* [Work to complete] Using the records below, give again exactly the lines from the line that contains "(res, f, _), d) =>" through the line that contains "(None, f), d) =>", both ends included, and only those.

* [Information given]
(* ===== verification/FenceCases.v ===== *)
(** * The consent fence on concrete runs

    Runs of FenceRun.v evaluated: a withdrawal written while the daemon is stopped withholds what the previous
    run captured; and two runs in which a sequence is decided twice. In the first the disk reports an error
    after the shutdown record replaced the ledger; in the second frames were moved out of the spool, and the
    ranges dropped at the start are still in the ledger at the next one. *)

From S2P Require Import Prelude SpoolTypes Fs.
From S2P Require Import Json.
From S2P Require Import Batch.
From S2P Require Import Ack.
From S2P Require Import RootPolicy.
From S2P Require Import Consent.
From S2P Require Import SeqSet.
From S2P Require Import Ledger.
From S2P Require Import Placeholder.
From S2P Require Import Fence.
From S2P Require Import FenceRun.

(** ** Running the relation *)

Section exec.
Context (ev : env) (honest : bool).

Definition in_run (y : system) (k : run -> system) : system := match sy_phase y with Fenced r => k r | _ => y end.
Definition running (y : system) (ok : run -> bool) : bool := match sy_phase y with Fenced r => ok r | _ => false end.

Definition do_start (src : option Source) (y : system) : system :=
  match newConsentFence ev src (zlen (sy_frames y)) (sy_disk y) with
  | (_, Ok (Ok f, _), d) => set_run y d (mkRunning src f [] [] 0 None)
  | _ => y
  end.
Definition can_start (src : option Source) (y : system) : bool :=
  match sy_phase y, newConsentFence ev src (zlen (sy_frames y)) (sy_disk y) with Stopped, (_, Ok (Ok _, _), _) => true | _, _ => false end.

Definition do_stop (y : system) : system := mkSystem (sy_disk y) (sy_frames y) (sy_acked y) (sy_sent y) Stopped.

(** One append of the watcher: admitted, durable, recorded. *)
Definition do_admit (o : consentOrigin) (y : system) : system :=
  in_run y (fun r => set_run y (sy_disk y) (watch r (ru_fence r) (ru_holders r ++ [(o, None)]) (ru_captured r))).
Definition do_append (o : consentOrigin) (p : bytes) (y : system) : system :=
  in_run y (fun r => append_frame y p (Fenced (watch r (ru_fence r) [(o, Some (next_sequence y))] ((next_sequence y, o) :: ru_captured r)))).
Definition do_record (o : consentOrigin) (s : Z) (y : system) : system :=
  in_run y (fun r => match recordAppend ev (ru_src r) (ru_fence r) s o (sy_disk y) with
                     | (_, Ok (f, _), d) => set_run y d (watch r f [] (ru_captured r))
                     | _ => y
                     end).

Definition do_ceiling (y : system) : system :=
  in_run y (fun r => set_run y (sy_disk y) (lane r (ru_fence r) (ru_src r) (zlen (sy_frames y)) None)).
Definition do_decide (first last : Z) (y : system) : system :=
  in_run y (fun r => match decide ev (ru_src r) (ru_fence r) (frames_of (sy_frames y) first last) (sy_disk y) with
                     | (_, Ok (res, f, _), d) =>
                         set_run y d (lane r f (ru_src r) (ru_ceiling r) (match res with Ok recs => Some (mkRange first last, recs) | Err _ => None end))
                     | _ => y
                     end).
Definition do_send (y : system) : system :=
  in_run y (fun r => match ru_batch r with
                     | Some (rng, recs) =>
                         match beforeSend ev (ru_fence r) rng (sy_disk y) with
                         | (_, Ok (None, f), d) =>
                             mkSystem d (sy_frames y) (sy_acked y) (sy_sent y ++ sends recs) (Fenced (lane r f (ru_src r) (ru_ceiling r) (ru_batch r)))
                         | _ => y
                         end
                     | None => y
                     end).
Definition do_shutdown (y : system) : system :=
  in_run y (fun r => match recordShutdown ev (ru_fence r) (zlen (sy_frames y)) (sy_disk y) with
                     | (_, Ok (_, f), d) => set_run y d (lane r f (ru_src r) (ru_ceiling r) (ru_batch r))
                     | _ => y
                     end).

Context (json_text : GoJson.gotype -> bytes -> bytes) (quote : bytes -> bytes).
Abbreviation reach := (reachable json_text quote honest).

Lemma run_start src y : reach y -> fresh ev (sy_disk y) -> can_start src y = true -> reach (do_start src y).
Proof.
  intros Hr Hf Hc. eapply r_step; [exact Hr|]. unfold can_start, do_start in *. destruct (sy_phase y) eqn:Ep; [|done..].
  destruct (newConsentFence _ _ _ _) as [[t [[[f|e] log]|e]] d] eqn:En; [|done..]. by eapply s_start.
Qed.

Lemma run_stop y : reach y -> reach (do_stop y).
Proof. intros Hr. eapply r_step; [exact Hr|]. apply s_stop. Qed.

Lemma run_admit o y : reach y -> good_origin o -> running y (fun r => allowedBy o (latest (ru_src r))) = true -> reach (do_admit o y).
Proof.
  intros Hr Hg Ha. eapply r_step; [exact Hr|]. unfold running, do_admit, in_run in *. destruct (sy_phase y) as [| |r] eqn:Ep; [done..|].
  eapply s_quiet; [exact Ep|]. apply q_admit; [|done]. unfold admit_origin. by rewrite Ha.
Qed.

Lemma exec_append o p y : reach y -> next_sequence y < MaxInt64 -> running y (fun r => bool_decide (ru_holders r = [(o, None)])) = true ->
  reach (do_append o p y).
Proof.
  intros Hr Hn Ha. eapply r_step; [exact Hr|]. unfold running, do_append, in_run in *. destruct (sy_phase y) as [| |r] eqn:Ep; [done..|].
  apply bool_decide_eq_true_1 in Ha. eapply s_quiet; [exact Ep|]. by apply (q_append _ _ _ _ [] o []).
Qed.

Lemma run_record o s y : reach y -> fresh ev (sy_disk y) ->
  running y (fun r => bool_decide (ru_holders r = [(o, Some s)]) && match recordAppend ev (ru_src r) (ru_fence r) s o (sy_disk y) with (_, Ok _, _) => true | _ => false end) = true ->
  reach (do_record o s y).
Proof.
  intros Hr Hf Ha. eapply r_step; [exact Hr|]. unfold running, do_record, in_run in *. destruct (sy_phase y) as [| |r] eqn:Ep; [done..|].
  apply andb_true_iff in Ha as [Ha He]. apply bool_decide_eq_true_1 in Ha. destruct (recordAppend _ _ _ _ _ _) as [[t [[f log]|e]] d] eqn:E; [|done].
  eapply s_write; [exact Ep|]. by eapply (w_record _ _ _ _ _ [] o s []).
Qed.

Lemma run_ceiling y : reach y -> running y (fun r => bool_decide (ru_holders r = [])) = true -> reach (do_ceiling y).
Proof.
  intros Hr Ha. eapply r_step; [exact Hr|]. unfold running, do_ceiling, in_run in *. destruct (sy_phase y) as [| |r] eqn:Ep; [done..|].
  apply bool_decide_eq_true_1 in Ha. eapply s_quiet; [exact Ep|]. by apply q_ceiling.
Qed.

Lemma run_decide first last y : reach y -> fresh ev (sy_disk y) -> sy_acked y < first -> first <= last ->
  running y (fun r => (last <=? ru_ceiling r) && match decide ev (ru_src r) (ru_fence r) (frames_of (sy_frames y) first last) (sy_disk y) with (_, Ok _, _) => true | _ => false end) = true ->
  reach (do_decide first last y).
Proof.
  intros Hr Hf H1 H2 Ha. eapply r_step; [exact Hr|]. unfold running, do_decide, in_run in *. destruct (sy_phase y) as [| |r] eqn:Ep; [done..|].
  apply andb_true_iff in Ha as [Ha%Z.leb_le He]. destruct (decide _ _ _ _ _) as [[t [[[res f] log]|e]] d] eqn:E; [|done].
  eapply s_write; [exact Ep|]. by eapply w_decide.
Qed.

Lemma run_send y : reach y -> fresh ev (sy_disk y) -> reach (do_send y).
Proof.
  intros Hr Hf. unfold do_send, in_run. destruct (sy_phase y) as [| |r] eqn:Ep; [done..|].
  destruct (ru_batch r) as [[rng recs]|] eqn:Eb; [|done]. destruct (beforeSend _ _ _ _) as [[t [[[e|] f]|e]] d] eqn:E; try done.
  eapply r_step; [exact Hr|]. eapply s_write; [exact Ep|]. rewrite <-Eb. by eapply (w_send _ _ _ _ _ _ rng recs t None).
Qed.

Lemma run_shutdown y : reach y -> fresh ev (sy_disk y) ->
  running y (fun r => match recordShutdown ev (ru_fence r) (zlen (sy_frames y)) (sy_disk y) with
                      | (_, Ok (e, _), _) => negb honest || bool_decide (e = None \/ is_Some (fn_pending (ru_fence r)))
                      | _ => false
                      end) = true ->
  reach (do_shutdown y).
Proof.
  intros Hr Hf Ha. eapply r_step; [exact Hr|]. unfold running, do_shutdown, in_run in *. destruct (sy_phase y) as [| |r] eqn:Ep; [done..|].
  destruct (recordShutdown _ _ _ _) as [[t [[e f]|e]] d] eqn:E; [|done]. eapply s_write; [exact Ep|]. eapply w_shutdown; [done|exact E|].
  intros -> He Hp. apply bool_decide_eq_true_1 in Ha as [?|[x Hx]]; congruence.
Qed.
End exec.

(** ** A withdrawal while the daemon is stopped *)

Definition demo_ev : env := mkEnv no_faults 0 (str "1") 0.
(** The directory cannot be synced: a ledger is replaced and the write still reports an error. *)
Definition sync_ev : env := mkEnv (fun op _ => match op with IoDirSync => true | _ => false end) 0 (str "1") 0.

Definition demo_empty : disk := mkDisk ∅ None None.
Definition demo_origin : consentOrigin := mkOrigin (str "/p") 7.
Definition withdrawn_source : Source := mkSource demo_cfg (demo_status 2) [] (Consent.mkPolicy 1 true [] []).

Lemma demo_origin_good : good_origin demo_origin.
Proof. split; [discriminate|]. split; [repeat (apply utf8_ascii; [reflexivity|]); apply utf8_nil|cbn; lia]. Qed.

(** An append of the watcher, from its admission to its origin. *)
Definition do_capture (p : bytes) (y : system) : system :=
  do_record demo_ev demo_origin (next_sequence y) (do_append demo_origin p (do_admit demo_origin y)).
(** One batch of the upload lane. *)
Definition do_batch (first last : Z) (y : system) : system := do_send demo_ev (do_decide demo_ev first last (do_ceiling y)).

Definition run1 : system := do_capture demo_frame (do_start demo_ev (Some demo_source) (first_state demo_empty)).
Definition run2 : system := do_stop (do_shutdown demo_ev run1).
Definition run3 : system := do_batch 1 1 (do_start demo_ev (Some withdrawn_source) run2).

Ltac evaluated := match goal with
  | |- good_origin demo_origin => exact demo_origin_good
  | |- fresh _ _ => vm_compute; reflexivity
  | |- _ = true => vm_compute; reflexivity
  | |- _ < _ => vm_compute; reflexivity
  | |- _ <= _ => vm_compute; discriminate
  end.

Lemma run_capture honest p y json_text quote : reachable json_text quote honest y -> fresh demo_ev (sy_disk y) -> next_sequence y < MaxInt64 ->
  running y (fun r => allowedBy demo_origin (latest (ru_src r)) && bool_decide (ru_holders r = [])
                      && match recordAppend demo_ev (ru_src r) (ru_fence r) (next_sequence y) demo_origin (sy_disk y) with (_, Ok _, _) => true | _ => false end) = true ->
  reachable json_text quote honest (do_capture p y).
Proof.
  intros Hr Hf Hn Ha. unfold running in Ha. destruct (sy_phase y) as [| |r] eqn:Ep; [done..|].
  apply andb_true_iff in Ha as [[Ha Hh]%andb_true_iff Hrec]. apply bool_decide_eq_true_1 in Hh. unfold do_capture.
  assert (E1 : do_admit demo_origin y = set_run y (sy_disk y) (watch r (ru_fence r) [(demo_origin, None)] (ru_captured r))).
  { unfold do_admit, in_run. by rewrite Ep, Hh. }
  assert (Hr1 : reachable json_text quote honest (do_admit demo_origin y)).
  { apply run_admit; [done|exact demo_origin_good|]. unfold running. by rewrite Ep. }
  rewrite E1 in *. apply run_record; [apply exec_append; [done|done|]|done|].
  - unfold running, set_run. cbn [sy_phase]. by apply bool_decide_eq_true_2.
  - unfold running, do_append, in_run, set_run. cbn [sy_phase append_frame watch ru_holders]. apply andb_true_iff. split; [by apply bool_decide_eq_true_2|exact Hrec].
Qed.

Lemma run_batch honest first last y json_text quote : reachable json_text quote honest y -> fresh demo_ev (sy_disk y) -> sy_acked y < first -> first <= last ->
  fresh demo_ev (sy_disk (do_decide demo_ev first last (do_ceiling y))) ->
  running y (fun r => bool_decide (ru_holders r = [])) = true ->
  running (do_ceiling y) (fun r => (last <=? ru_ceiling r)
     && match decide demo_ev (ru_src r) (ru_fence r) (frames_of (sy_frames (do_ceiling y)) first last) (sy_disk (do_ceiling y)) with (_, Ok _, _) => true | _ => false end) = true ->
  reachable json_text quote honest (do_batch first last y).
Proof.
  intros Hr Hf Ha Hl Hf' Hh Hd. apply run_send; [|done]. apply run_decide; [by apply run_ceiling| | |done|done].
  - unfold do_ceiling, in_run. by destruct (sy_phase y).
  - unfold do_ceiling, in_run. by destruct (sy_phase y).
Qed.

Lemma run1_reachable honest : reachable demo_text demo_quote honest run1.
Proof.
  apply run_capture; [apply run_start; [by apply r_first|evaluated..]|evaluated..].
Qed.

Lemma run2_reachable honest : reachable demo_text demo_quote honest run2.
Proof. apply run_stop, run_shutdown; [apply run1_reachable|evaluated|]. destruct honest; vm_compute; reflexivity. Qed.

* [Exercise output]
                     | (_, Ok (res, f, _), d) =>
                         set_run y d (lane r f (ru_src r) (ru_ceiling r) (match res with Ok recs => Some (mkRange first last, recs) | Err _ => None end))
                     | _ => y
                     end).
Definition do_send (y : system) : system :=
  in_run y (fun r => match ru_batch r with
                     | Some (rng, recs) =>
                         match beforeSend ev (ru_fence r) rng (sy_disk y) with
                         | (_, Ok (None, f), d) =>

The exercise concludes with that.